WHAT THE TASK ASKS:
Look in the material below for the line with "unfold first_row. cbn" and the line with "End Pivots.", then set down exactly those two lines and all lines between, nothing more.

RECORDED INFORMATION:
(* ===== verification/SplineReal.v ===== *)
(** * The spline on the reals, and the anchor grid of ISO 226

    The loudness model evaluates scipy's [CubicSpline] on real numbers
    ([R_spline_ops]).  This file shows that the not-a-knot system of
    [Spline.v] is solved by elimination without a zero pivot for every
    strictly increasing list of at least four real knots, whatever the data:
    the pivots are [x2 - x1], [x2 - x0], then for each interior row a pivot
    above [2 h(k-1) + h(k)] with a multiplier in [[0, 1)], and a last pivot
    above [0].  So the fit succeeds ([cubic_spline_R_ok]) and LAPACK's
    pivoting makes no difference.  It then checks, by evaluation on
    rationals, that the 29 anchor frequencies of the ISO 226 table are
    strictly increasing, so that the fit of any contour on them succeeds and,
    evaluated at the anchors, returns the contour. *)

From Stdlib Require Import List Reals Lra Lia QArith Qreals Field.
From S2P Require Import Prelude ContourTable Spline.
Import ListNotations.
Open Scope R_scope.

#[export] Instance R_spline_ops : SplineField R := {
  f0 := 0; f1 := 1; fadd := Rplus; fmul := Rmult; fsub := Rminus;
  fopp := Ropp; fdiv := Rdiv; finv := Rinv;
  feqb := fun a b => if Req_dec_T a b then true else false;
  fltb := fun a b => if Rlt_dec a b then true else false
}.

#[export] Instance R_spline_laws : SplineFieldLaws R.
Proof.
  split; cbn.
  - exact Rfield.
  - intros a b. destruct (Req_dec_T a b); split; congruence.
  - intros a. destruct (Rlt_dec a a); [lra | reflexivity].
  - intros a b c. destruct (Rlt_dec a b), (Rlt_dec b c), (Rlt_dec a c); try lra; congruence.
  - intros a b. destruct (Rlt_dec a b), (Rlt_dec b a); try discriminate. lra.
Qed.

Lemma fltb_R (a b : R) : fltb a b = true <-> a < b.
Proof. cbn. destruct (Rlt_dec a b); split; (congruence || lra). Qed.

Lemma nth_diffs_R (xs : list R) k :
  (S k < length xs)%nat -> nth k (diffs xs) 0 = nth (S k) xs 0 - nth k xs 0.
Proof. exact (nth_diffs xs k). Qed.

Lemma gap_pos (xs : list R) k :
  increasing_b fltb xs = true -> (S k < length xs)%nat -> 0 < nth k (diffs xs) 0.
Proof.
  intros Hi Hk. rewrite nth_diffs_R by assumption.
  pose proof (proj1 (fltb_R _ _) (increasing_b_nth fltb xs 0 Hi k Hk)). lra.
Qed.

(** [rsimpl] unfolds the field interface to the operations of [R]. *)
Ltac rsimpl :=
  cbn [fsub fmul fdiv fadd fopp finv f0 f1 R_spline_ops two three
       r_sub r_diag r_sup r_rhs] in *.

Section Pivots.
Variables (xs m : list R).
Hypothesis Hinc : increasing_b fltb xs = true.
Hypothesis Hn : (4 <= length xs)%nat.
Hypothesis Hm : length m = (length xs - 1)%nat.

Let dx := diffs xs.
Let hk (k : nat) : R := nth k dx 0.

Lemma hk_pos (k : nat) : (S k < length xs)%nat -> 0 < hk k.
Proof. intros; apply gap_pos; assumption. Qed.

Lemma length_int : length (interior_rows dx m) = (length xs - 2)%nat.
Proof. unfold dx. rewrite length_interior_rows; rewrite ?length_diffs; lia. Qed.

Lemma nth_int (j : nat) : (S j < length xs - 1)%nat ->
  nth j (interior_rows dx m) (mk_row 0 0 0 0)%fld =
  (mk_row (hk (S j)) (two * (hk j + hk (S j))) (hk j)
          (three * (hk (S j) * nth j m 0 + hk j * nth (S j) m 0)))%fld.
Proof.
  intros Hj. unfold dx in *. pose proof (length_diffs xs).
  exact (nth_interior_rows (diffs xs) m j ltac:(lia) ltac:(lia)).
Qed.

(** Every interior row from [j] on, then the last row, is eliminated with a
    positive pivot when the incoming multiplier is in [[0, 1)]. *)
Lemma sweep_tail (r : nat) : forall (j : nat) (cp dp : R),
  (j + r = length xs - 2)%nat -> (1 <= j)%nat -> (1 <= r)%nat -> 0 <= cp < 1 ->
  sweep cp dp (skipn j (interior_rows dx m) ++ [last_row xs dx m]) <> None.
Proof.
  induction r as [|r IH]; intros j cp dp Hjr Hj Hr Hcp; [lia|].
  rewrite (skipn_nth_cons _ j (mk_row 0 0 0 0)%fld) by (rewrite length_int; lia).
  rewrite nth_int by lia. rewrite <- app_comm_cons.
  pose proof (hk_pos j ltac:(lia)) as H0. pose proof (hk_pos (S j) ltac:(lia)) as H1.
  assert (Hpiv : 2 * (hk j + hk (S j)) - hk (S j) * cp > 2 * hk j + hk (S j)) by nra.
  apply sweep_cons_some; [rsimpl; lra|]. cbn [r_sub r_diag r_sup r_rhs].
  destruct (Nat.eq_dec r 0) as [->|Hr'].
  - rewrite skipn_all2 by (rewrite length_int; lia). simpl app.
    apply sweep_cons_some; [|cbn [sweep]; discriminate].
    unfold last_row. rsimpl.
    set (piv := (1 + 1) * (hk j + hk (S j)) - hk (S j) * cp) in *.
    assert (Hp : 0 < piv) by (unfold piv; lra).
    replace (length xs - 1)%nat with (S (S j)) by lia.
    replace (length xs - 3)%nat with j by lia.
    assert (Hd : nth (S (S j)) xs 0 - nth j xs 0 = hk j + hk (S j))
      by (unfold hk, dx; rewrite !nth_diffs_R by lia; ring).
    rewrite Hd. fold (hk j).
    assert ((hk j + hk (S j)) * (hk j / piv) < hk j).
    { apply (Rmult_lt_reg_r piv); [exact Hp|].
      replace ((hk j + hk (S j)) * (hk j / piv) * piv) with ((hk j + hk (S j)) * hk j)
        by (field; lra).
      unfold piv. nra. }
    lra.
  - apply IH; [lia | lia | lia|]. rsimpl.
    set (piv := (1 + 1) * (hk j + hk (S j)) - hk (S j) * cp) in *.
    assert (Hp : 0 < piv) by (unfold piv; lra).
    split.
    + apply Rmult_le_pos; [lra | left; apply Rinv_0_lt_compat; exact Hp].
    + apply (Rmult_lt_reg_r piv); [exact Hp|].
      replace (hk j / piv * piv) with (hk j) by (field; lra). unfold piv; lra.
Qed.

(** The whole system: row 0 has pivot [h1], row 1 pivot [h0 + h1] and
    multiplier [h0 / (h0 + h1)], and [sweep_tail] does the rest. *)
Lemma thomas_system_some : thomas (system_rows xs m) <> None.
Proof.
  pose proof (hk_pos 0 ltac:(lia)) as H0. pose proof (hk_pos 1 ltac:(lia)) as H1.
  assert (Hd : nth 2 xs 0 - nth 0 xs 0 = hk 0 + hk 1)
    by (unfold hk, dx; rewrite !nth_diffs_R by lia; ring).
  unfold thomas, system_rows. fold dx.
  apply sweep_cons_some; [unfold first_row; rsimpl; fold (hk 1); lra|].
  rewrite <- (skipn_O (interior_rows dx m)).
  rewrite (skipn_nth_cons _ 0 (mk_row 0 0 0 0)%fld) by (rewrite length_int; lia).
  rewrite nth_int by lia. rewrite <- app_comm_cons.
  unfold first_row. cbn [r_sub r_diag r_sup r_rhs].
  apply sweep_cons_some.
  - rsimpl. fold (hk 0) (hk 1). rewrite Hd.
    replace ((1 + 1) * (hk 0 + hk 1) - hk 1 * ((hk 0 + hk 1) / (hk 1 - 0 * 0)))
      with (hk 0 + hk 1) by (field; lra). lra.
  - apply (sweep_tail (length xs - 3)); [lia | lia | lia|].
    rsimpl. fold (hk 0) (hk 1). rewrite Hd.
    replace ((1 + 1) * (hk 0 + hk 1) - hk 1 * ((hk 0 + hk 1) / (hk 1 - 0 * 0)))
      with (hk 0 + hk 1) by (field; lra).
    split.
    + apply Rmult_le_pos; [lra | left; apply Rinv_0_lt_compat; lra].
    + apply (Rmult_lt_reg_r (hk 0 + hk 1)); [lra|].
      replace (hk 0 / (hk 0 + hk 1) * (hk 0 + hk 1)) with (hk 0) by (field; lra). lra.
Qed.

End Pivots.

(** C12. On strictly increasing real knots, at least four of them,
    the fit never fails: the input checks pass and elimination meets no
    zero pivot, whatever the data values. *)
Theorem cubic_spline_R_ok (xs ys : list R) :
  (4 <= length xs)%nat -> increasing_b fltb xs = true -> length ys = length xs ->
  exists sp, cubic_spline xs ys = Ok sp.
Proof.
  intros Hn Hi Hy. apply cubic_spline_of_thomas; try assumption.
  apply thomas_system_some; [exact Hi | exact Hn | apply length_slopes; exact Hy].
Qed.

(** ** The anchor grid of the threshold interpolation *)

(** [self.equal_loudness_contour_freqs] (lines 53-55), as reals. *)
Definition anchor_freqs_R : list R := map Q2R contour_freqs.

Lemma anchor_freqs_increasing : increasing_b fltb anchor_freqs_R = true.
Proof.
  apply increasing_b_map with (ltA := Qltb); [|exact contour_freqs_increasing].
  intros a b Hab. apply fltb_R, Qlt_Rlt, Qltb_spec, Hab.
Qed.

Lemma length_anchor_freqs : length anchor_freqs_R = 29%nat.
Proof. unfold anchor_freqs_R. rewrite length_map. reflexivity. Qed.

(** [CubicSpline(x=anchor freqs, y=contour)] of line 80 never raises: for
    every contour of 29 values the fit on the 29 anchor frequencies
    succeeds. *)
Lemma anchor_spline_ok (contour : list R) :
  length contour = 29%nat -> exists sp, cubic_spline anchor_freqs_R contour = Ok sp.
Proof.
  intros Hc.
  assert (Hn : (4 <= length anchor_freqs_R)%nat) by (rewrite length_anchor_freqs; lia).
  assert (Hy : length contour = length anchor_freqs_R) by (rewrite length_anchor_freqs; exact Hc).
  apply cubic_spline_of_thomas; try assumption; [exact anchor_freqs_increasing|].
  apply thomas_system_some; [exact anchor_freqs_increasing | exact Hn | apply length_slopes; exact Hy].
Qed.

Lemma cubic_spline_R_ok_witness :
  (4 <= length [0; 1; 2; 3])%nat /\ increasing_b fltb [0; 1; 2; 3] = true /\
  length [1; 0; 2; 5] = length [0; 1; 2; 3] /\
  exists sp, cubic_spline [0; 1; 2; 3] [1; 0; 2; 5] = Ok sp.
Proof.
  assert (Hi : increasing_b fltb [0; 1; 2; 3] = true).
  { cbn [increasing_b]. rewrite !(proj2 (fltb_R _ _)) by lra. reflexivity. }
  split; [cbn; lia|]. split; [exact Hi|]. split; [reflexivity|].
  apply cubic_spline_R_ok; [cbn; lia | exact Hi | reflexivity].
Defined.

(** C31. Fit-then-evaluate round trip on the anchor grid: for every
    contour of 29 values, [CubicSpline] on the 29 anchor frequencies
    succeeds, and evaluating the fitted spline at the anchor frequencies
    gives back the contour. *)
Theorem anchor_spline_roundtrip (contour : list R) :
  length contour = 29%nat ->
  exists sp, cubic_spline anchor_freqs_R contour = Ok sp /\
    ppoly_eval sp anchor_freqs_R = map Some contour.
Proof.
  intros Hc. destruct (anchor_spline_ok contour Hc) as [sp E].
  exists sp. split; [exact E|].
  apply (cubic_spline_interpolates _ _ _ ltac:(rewrite length_anchor_freqs; lia) E).
Qed.

Lemma anchor_spline_roundtrip_witness :
  length (repeat 0 29) = 29%nat /\
  exists sp, cubic_spline anchor_freqs_R (repeat 0 29) = Ok sp /\
    ppoly_eval sp anchor_freqs_R = map Some (repeat 0 29).
Proof.
  split; [reflexivity|]. apply anchor_spline_roundtrip. reflexivity.
Defined.

(** For two or three knots scipy's closed forms always give slopes. *)
Lemma spline_slopes_short (xs ys : list R) :
  (length xs = 2 \/ length xs = 3)%nat -> spline_slopes xs ys <> None.
Proof. destruct xs as [|a [|b [|c [|d xs]]]]; cbn; intros H; (lia || discriminate). Qed.

(** C36. Error behaviour of [CubicSpline] on real data: the fit fails
    exactly on scipy's input checks (fewer than two points, [y] of another
    length, [x] not strictly increasing), and it then raises [ValueError];
    [LinAlgError] never arises. *)
Theorem cubic_spline_R_error (xs ys : list R) :
  (exists e, cubic_spline xs ys = Err e) <->
  ((length xs < 2)%nat \/ length ys <> length xs \/ increasing_b fltb xs = false) /\
  cubic_spline xs ys = Err ValueError.
Proof.
  unfold cubic_spline.
  destruct (Nat.ltb_spec (length xs) 2) as [H2|H2];
    [split; [intros _; split; [left; exact H2 | reflexivity] | eauto]|].
  destruct (Nat.eqb_spec (length ys) (length xs)) as [Hy|Hy]; cbn [negb];
    [|split; [intros _; split; [right; left; exact Hy | reflexivity] | eauto]].
  destruct (increasing_b fltb xs) eqn:Hi; cbn [negb];
    [|split; [intros _; split; [right; right; reflexivity | reflexivity] | eauto]].
  destruct (spline_slopes xs ys) as [s|] eqn:Hs.
  - split; [intros [e E]; discriminate | intros [[H|[H|H]] _]; (lia || congruence)].
  - exfalso. destruct (Nat.le_gt_cases 4 (length xs)) as [H4|H4].
    + rewrite spline_slopes_long in Hs by exact H4.
      exact (thomas_system_some xs (slopes xs ys) Hi H4 ltac:(apply length_slopes; exact Hy) Hs).
    + exact (spline_slopes_short xs ys ltac:(lia) Hs).
Qed.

TASK RESULT:
  unfold first_row. cbn [r_sub r_diag r_sup r_rhs].
  apply sweep_cons_some.
  - rsimpl. fold (hk 0) (hk 1). rewrite Hd.
    replace ((1 + 1) * (hk 0 + hk 1) - hk 1 * ((hk 0 + hk 1) / (hk 1 - 0 * 0)))
      with (hk 0 + hk 1) by (field; lra). lra.
  - apply (sweep_tail (length xs - 3)); [lia | lia | lia|].
    rsimpl. fold (hk 0) (hk 1). rewrite Hd.
    replace ((1 + 1) * (hk 0 + hk 1) - hk 1 * ((hk 0 + hk 1) / (hk 1 - 0 * 0)))
      with (hk 0 + hk 1) by (field; lra).
    split.
    + apply Rmult_le_pos; [lra | left; apply Rinv_0_lt_compat; lra].
    + apply (Rmult_lt_reg_r (hk 0 + hk 1)); [lra|].
      replace (hk 0 / (hk 0 + hk 1) * (hk 0 + hk 1)) with (hk 0) by (field; lra). lra.
Qed.

End Pivots.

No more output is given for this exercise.